Sydney cinephile Ken Wallin has sent in these thoughts about Duvivier's career.
There's a lot to admire in Duvivier's work. Pepe le Moko (1937) and Un Carnet de Bal (1937) are justly celebrated, but I'll confine the favourites to
|Dita Parlo, star of Au Bonheur des Dames|
Au Bonheaur des Dames (1930), the only silent of his I've seen and evidence of his visual command Poil de Carrotte (1932) (sound version), very moving and Harry Baur at his best
. La Belle Equipe (1936),Duvivier intersecting with Renoir with presence of the Popular Front and the river
Panique (1946), more noir and from Simenon.
. Voici le Temps des Assassins.(1956), noir brilliance and Gabin at his best!
I can't resist adding a sixth, to slip in one of his English language films, Tales of Manhattan (1942) (but I must confess a weakness for The Great Waltz (1938!)

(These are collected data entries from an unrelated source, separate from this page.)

(* ===== verification/System.v ===== *)
(** * The whole driver: handlers, API server, kubelets and hosts together

    Any number of the controller's handlers run interleaved, one effect at a time,
    sharing the helper pods and the admission mutex; kubelets run the containers of the
    pods on the hosts of their nodes; pods and hosts change by themselves too, but
    nobody forges the success of a helper pod.  [answers_backed] says that a positive
    answer of a handler rests on a run of the provisioner, on the right node's host,
    that did what the answer says.

    A container run is one step of the host: runs that overlap on a volume group are the
    subject of Interleaving.v.  A request reads objects (volumes, nodes, contents,
    records) that change only by its own writes while it runs.  Requests for the same
    operation on the same object ask for the same pod ([plan]): helper pods are told
    apart by name only. *)
From S2P Require Import Prelude GoStrings Errors Objects Effects Config Validation Json Lvm.
From S2P Require Import LvmHost LvmReport LvmSim LvmSpec HelperPod HelperSpec Admission Provisioner ProvisionerSpec SimSpec CloneSpec Controller ControllerSpec Container.

(** ** The calls of the controller *)

Inductive rpc :=
| RpcCreateVolume (req : create_volume_request)
| RpcDeleteVolume (req : delete_volume_request)
| RpcCreateSnapshot (req : create_snapshot_request)
| RpcDeleteSnapshot (req : delete_snapshot_request).

Inductive answer :=
| Created (r : result error csi_volume)
| Deleted (r : result error unit)
| SnapshotTaken (r : result error csi_snapshot)
| SnapshotDeleted (r : result error unit).

Section calls.
Context (cs : controllerServer) (fuel : nat).

Definition handler (c : rpc) : prog answer :=
  match c with
  | RpcCreateVolume req => let* r := CreateVolume cs fuel req in Ret (Created r)
  | RpcDeleteVolume req => let* r := DeleteVolume cs fuel req in Ret (Deleted r)
  | RpcCreateSnapshot req => let* r := CreateSnapshot cs fuel req in Ret (SnapshotTaken r)
  | RpcDeleteSnapshot req => let* r := DeleteSnapshot cs fuel req in Ret (SnapshotDeleted r)
  end.

(** Sizes are machine integers; no volume is called like a thin pool. *)
Definition rpc_ok (c : rpc) : Prop :=
  match c with
  | RpcCreateVolume req =>
      (forall r, cv_capacity req = Some r -> is_int64 (required_bytes r)) /\
      forall vg, cv_name req <> pool_name vg
  | _ => True
  end.

Definition rpc_pods (c : rpc) : objects -> pod -> Prop :=
  match c with
  | RpcCreateVolume req => creates cs req
  | RpcDeleteVolume req => deletes cs (dv_id req)
  | RpcCreateSnapshot req => snapshots cs req
  | RpcDeleteSnapshot req => deletes_snapshot cs (ds_id req)
  end.

Definition rpc_writes (c : rpc) : world -> eff -> Prop :=
  match c with
  | RpcCreateSnapshot req => snapshot_writes cs req
  | RpcDeleteSnapshot req => forgets cs (ds_id req)
  | _ => no_writes
  end.

(** The pods a call that starts with these objects may come to run. *)
Definition may_run (c : rpc) (o : objects) (p : pod) : Prop :=
  match c with
  | RpcCreateSnapshot req => exists node vg ty size,
      source_at o (cr_source_volume req) node vg ty size /\
      snapshot_pod (newCreateSnapshotAction cs (cr_name req) (cr_source_volume req) node vg ty size) p
  | _ => rpc_pods c o p
  end.

(** What an answer stands for, given which actions ran; [o] and [o'] are the objects at
    its start and at its end. *)
Definition backed (c : rpc) (o o' : objects) (a : answer) (vran : volumeAction -> Prop)
    (sran : snapshotAction -> Prop) : Prop :=
  match c, a with
  | RpcCreateVolume req, Created r => forall v, r = Ok v -> volume_created cs o req v vran
  | RpcDeleteVolume req, Deleted r => r = Ok tt -> volume_deleted cs o (dv_id req) vran
  | RpcCreateSnapshot req, SnapshotTaken r => forall snap, r = Ok snap -> snapshot_taken cs o o' req snap sran
  | RpcDeleteSnapshot req, SnapshotDeleted r => r = Ok tt -> snapshot_deleted cs o (ds_id req) sran
  | _, _ => False
  end.

Lemma wp_handler c w :
  ready fuel w -> rpc_ok c ->
  wp (world_env (rpc_pods c) (rpc_writes c)) (handler c)
    (fun a w' => backed c (fst w) (fst w') a (volume_seen (snd w')) (snapshot_seen (snd w'))) w.
Proof.
  intros Hr Hok. destruct c as [req|req|req|req]; cbn [handler rpc_pods rpc_writes].
  - destruct Hok as [Hcap _]. eapply wp_bind_mono; [by apply wp_CreateVolume|]. by intros r w' [_ Hv].
  - eapply wp_bind_mono; [by apply wp_DeleteVolume|]. by intros r w' [_ Hv].
  - eapply wp_bind_mono; [by apply wp_CreateSnapshot_request|]. by intros r w' Hv.
  - eapply wp_bind_mono; [by apply wp_DeleteSnapshot_request|]. by intros r w' Hv.
Qed.

(** *** The pods of a call do not depend on what the call itself writes *)

Lemma located_fewer o k id content loc :
  located (with_cms o (delete k (o_cms o))) id content loc -> located o id content loc.
Proof.
  intros [node vg Hn Hne Hv Hvg|cm l Hn Hv Hcm Hl]; [by apply located_annotations|].
  cbn in Hcm; apply lookup_delete_Some in Hcm as [_ Hcm]. by eapply located_record.
Qed.

Lemma deletes_fewer o k id p :
  deletes_snapshot cs id (with_cms o (delete k (o_cms o))) p -> deletes_snapshot cs id o p.
Proof.
  intros (content & node & vg & Hin & Hh & Hat & Hp). exists content, node, vg.
  split_and!; [done..| |done]. destruct Hat as [loc Hv Hne Hl|volume pv node vg ty Hv Hne Hpv Hm|volume node vg Hv Hne Hno Hrec].
  - apply at_existing; [done..|]. by eapply located_fewer.
  - by eapply at_source.
  - eapply at_record; [done..|]. destruct Hrec as (cm & Hcm & Hloc).
    cbn in Hcm; apply lookup_delete_Some in Hcm as [_ Hcm]. by exists cm.
Qed.

Lemma may_run_step c w e x w' p :
  world_allowed (rpc_pods c) (rpc_writes c) w e -> world_step w e x w' ->
  may_run c (fst w') p -> may_run c (fst w) p.
Proof.
  destruct w as [o s]. intros Ha Hs.
  destruct e; cbn in Hs; try (by subst w'); try (by destruct Hs as [-> _]); try (by destruct Hs as (s' & -> & _)).
  - destruct c; cbn in Ha; try done; [|by destruct Ha].
    destruct x as [e|]; [destruct Hs as [[->|[_ ->]] _]|destruct Hs as [_ ->]]; done.
  - destruct c as [| |req|req]; cbn in Ha; try done; [by destruct Ha as (? & ? & ? & ? & _ & ?)|].
    destruct x as [e|]; [destruct Hs as [[->| ->] _]|subst w']; cbn; try done; apply deletes_fewer.
Qed.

The Duvivier titles I'd want to track down are:
Poile de Carrotte (1925 silent version)
Pot Bouille (1957) with Gerard Philipe, Danielle Darrieux, and Anouk Aimee in it!
La Tete d'un Homme.(1933) Harry Baur as Maigret to compare with Renoir's La Nuit du Carrefour
Sous le Ciel de Paris (1951)
The Imposter (1944)
Black Jack (1950)
.....and it may be terrible but Golgotha (1935) with Gabin cast as Pontius Pilate has me curious
By the way, the oddest Duvivier film I've seen is his 30s version of The Golem (1936). Stick with the silent versions!